* [Dataset excerpts]:
(** * Butler: repository-graph resolution and dataset location

    A shallow embedding of [python/lsst/daf/persistence/butler.py]
    (classes [RepoData], [RepoDataContainer] and [Butler]) together with the
    properties of its natural-language specification.

    Conventions.
    - Python objects that are shared and mutated ([RepoData]) live in an
      arena ([Heap]); a reference is an index into it, and object identity
      ([is], [id()]) is equality of indices.
    - A Python [dict] that is iterated is an association list in iteration
      order; a Python [set] is a [gset].
    - A call either returns, raises, or (for the recursive and looping
      functions, which are given fuel) runs out of fuel: type [outcome]. *)

From Stdlib Require Import Strings.String Strings.Ascii ZArith Bool Lia.
From stdpp Require Import base option list gmap strings.

Local Open Scope string_scope.
Local Open Scope list_scope.

#[local] Set Warnings "-clear-no-such-hyp".

(** ** Outcomes of a call *)

Inductive exn : Type :=
| RuntimeError (msg : string)
| NoResults (msg : string)
| NameError (name : string)
| KeyError (key : string)
| TypeError (msg : string)
| UnboundLocalError (name : string)
| AttributeError (msg : string)
| IndexError (msg : string).

Inductive outcome (A : Type) : Type :=
| Ret (a : A)
| Raise (e : exn)
| OutOfFuel.

Arguments Ret {A} a.
Arguments Raise {A} e.
Arguments OutOfFuel {A}.

Definition bind {A B : Type} (k : A -> outcome B) (m : outcome A) : outcome B :=
  match m with
  | Ret a => k a
  | Raise e => Raise e
  | OutOfFuel => OutOfFuel
  end.

#[global] Instance outcome_mbind : MBind outcome := @bind.
#[global] Instance outcome_mret : MRet outcome := @Ret.

(** A [for] loop whose body may raise: the state is threaded left to right
    and the first exception ends the loop. *)
Fixpoint foldM {A S : Type} (body : S -> A -> outcome S) (l : list A) (s : S)
  : outcome S :=
  match l with
  | [] => Ret s
  | x :: l' => s' ← body s x; foldM body l' s'
  end.

Definition raises {A : Type} (m : outcome A) : Prop :=
  exists e, m = Raise e.

(** ** Python string primitives used by the alias code *)

Definition at_sign : ascii := "@"%char.
(** * Withings exporter: a shallow embedding of the authenticated sync engine

    The development follows the Python sources module by module:

    - [Py]          : the few pieces of Python semantics the code relies on
                      (truthiness, [int()] truncation, [str()] of an
                      integer, exceptions);
    - [Http]        : the part of [requests] the sources use;
    - [OAuth]       : [oauth_client.py] (token model, expiry check, code
                      exchange and refresh);
    - [ApiClient]   : [api_client.py] ([_make_request], envelope unwrapping,
                      the rate-limit retry);
    - [Datetime]    : naive datetimes, [timedelta], [strftime('%Y-%m-%d')];
    - [Storage]     : the parts of [storage.py] the fetcher talks to;
    - [Fetcher]     : [fetcher.py] (pagination, chunking, per-type
                      isolation);
    - [FetcherSpec] : the vocabulary of the statements about the fetcher;
    - [Scenarios]   : concrete vendors and databases for the examples.

    The definitions come first, the lemmas and theorems after them.

    Integers are [Z]; the wall clock [time.time()] is a rational (every
    binary float is one); dictionaries coming from JSON are records whose
    optional keys are [option] fields; the outside world (HTTP server, vendor
    API) is an oracle indexed by the number of calls already made; what the
    code does to the outside world is recorded in a trace of events. The
    database is total: its operations do not fail. *)

From Stdlib Require Import ZArith QArith Qround String Ascii List Lia Bool.
From Stdlib Require Import DecimalString DecimalZ DecimalPos.
From stdpp Require Import gmap strings list fin_maps sorting.
Import ListNotations.
Lemma allowedTypesFrom_names value (els1 els2 : list TypeFilterElement) :
  typeName <$> els1 = typeName <$> els2 →
  allowedTypesFrom value els1 = allowedTypesFrom value els2.
Proof.
  intros Hnames. apply set_eq. intros k.
  by rewrite !elem_of_allowedTypesFrom, Hnames.
Qed.

(** X3: the selection survives a restart.  When a bit with a non-empty
    type name is clicked on a filter that keeps its selection in a
    setting, a new filter built from the same items and the record that
    the click stored has the same allowed types and paints the same bits
    selected. *)
Theorem selection_survives_restart isMac e i el items s s' :
  reachable s →
  is_Some (setting s) →
  typeNames s = ALL_TYPES :: (name <$> items) →
  target e = Some i →
  typeFilterElements s !! i = Some el →
  typeName el ≠ "" →
  onTypeFilterClicked isMac e s = Some s' →
  ∃ stored restarted,
    setting s' = Some stored
    ∧ new items (Some stored) = Some restarted
    ∧ allowedTypes restarted = allowedTypes s'
    ∧ selected <$> typeFilterElements restarted = selected <$> typeFilterElements s'.
Proof.
  intros Hs [old Hold] Hnames Htarget Hel Hne Hclick.
  unfold onTypeFilterClicked in Hclick. rewrite Htarget, Hel in Hclick.
  fold (multiSelectModifier isMac e) in Hclick.
  set (m := multiSelectModifier isMac e) in *.
  rewrite toggleTypeFilter_unfold in Hclick; cbv zeta in Hclick.
  set (a := toggled (typeName el) m (allowedTypes s)) in *.
  rewrite Hold in Hclick. injection Hclick as <-.
  destruct (new_total items (Some (updatedSetting a))) as [restarted Hnew].
  exists (updatedSetting a), restarted. split; [done|]. split; [exact Hnew|].
  unfold new in Hnew. set (s3 := foldl _ _ items) in Hnew.
  unfold settingChanged in Hnew; simpl in Hnew. injection Hnew as <-.
  assert (typeNames s3 = typeNames s) as Hsame.
  { rewrite Hnames. unfold s3. by rewrite foldl_addBit_typeNames. }
  assert (allowedTypesFrom (updatedSetting a) (typeFilterElements s3)
          = allowedTypesFrom (updatedSetting a) (typeFilterElements s)) as Hread
    by (by apply allowedTypesFrom_names).
  split.
  - rewrite !update_allowedTypes; simpl. by rewrite Hread.
  - rewrite !update_elements; simpl. rewrite Hread.
    set (X := normalised (allowedTypesFrom (updatedSetting a) (typeFilterElements s))).
    rewrite <- !list_fmap_compose.
    transitivity ((λ n : string, bool_decide (n ∈ X)) <$> typeNames s3).
    + unfold typeNames. rewrite <- list_fmap_compose. by apply list_fmap_ext.
    + rewrite Hsame. unfold typeNames. rewrite <- list_fmap_compose.
      by apply list_fmap_ext.
Qed.
(** * TikTok live recorder: the acquisition and recording pipeline

    A shallow embedding of [src/tiktok_recorder.py]: the resolver
    [TikTokAPI], the per-broadcaster [Recorder], the registry
    [MultiRecorder] and the watchlist loop [TikTokApp._monitor_loop],
    followed by the properties the specification states about them.

    Conventions.
    - Python [str] is [string]; characters are the 8-bit code points.
    - [Optional[str]] is [option string]; a value is "truthy" when it is
      [Some s] with [s] non-empty.
    - The file system, the clock, child processes and the network are
      explicit: a [World] record for files, oracles for everything the
      program only observes.
    - Code that can raise returns [res]; code that mutates and can raise
      runs in the monad [M], whose state survives an exception exactly as
      a Python object mutated before a [raise] does.
    - Where the source branches on [sys.platform], the POSIX branch is
      the one embedded. *)

From Stdlib Require Import ZArith QArith Lia Bool List Ascii String.
From stdpp Require Import gmap strings list fin_maps.

Open Scope string_scope.

(* ===================================================================== *)
(** ** Python string operations *)
(* ===================================================================== *)

Module PyStr.

(** [c.lower()] on one code point below 256. *)
Definition lower_ascii (c : ascii) : ascii :=
  let n := nat_of_ascii c in
  if ((65 <=? n) && (n <=? 90))%nat then ascii_of_nat (n + 32)
  else if ((192 <=? n) && (n <=? 222) && negb (n =? 215))%nat
       then ascii_of_nat (n + 32)
  else c.

Fixpoint lower (s : string) : string :=
  match s with
  | EmptyString => EmptyString
  | String c r => String (lower_ascii c) (lower r)
  end.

* [Problem statement]: Look through the data above and return exactly the lines from the one that contains "integer, exceptions);" to the one that contains "typeName <$> els1 = typeName <$> els2 →", inclusive, with nothing else.

* [Reply to the exercise]:
                      integer, exceptions);
    - [Http]        : the part of [requests] the sources use;
    - [OAuth]       : [oauth_client.py] (token model, expiry check, code
                      exchange and refresh);
    - [ApiClient]   : [api_client.py] ([_make_request], envelope unwrapping,
                      the rate-limit retry);
    - [Datetime]    : naive datetimes, [timedelta], [strftime('%Y-%m-%d')];
    - [Storage]     : the parts of [storage.py] the fetcher talks to;
    - [Fetcher]     : [fetcher.py] (pagination, chunking, per-type
                      isolation);
    - [FetcherSpec] : the vocabulary of the statements about the fetcher;
    - [Scenarios]   : concrete vendors and databases for the examples.

    The definitions come first, the lemmas and theorems after them.

    Integers are [Z]; the wall clock [time.time()] is a rational (every
    binary float is one); dictionaries coming from JSON are records whose
    optional keys are [option] fields; the outside world (HTTP server, vendor
    API) is an oracle indexed by the number of calls already made; what the
    code does to the outside world is recorded in a trace of events. The
    database is total: its operations do not fail. *)

From Stdlib Require Import ZArith QArith Qround String Ascii List Lia Bool.
From Stdlib Require Import DecimalString DecimalZ DecimalPos.
From stdpp Require Import gmap strings list fin_maps sorting.
Import ListNotations.
Lemma allowedTypesFrom_names value (els1 els2 : list TypeFilterElement) :
  typeName <$> els1 = typeName <$> els2 →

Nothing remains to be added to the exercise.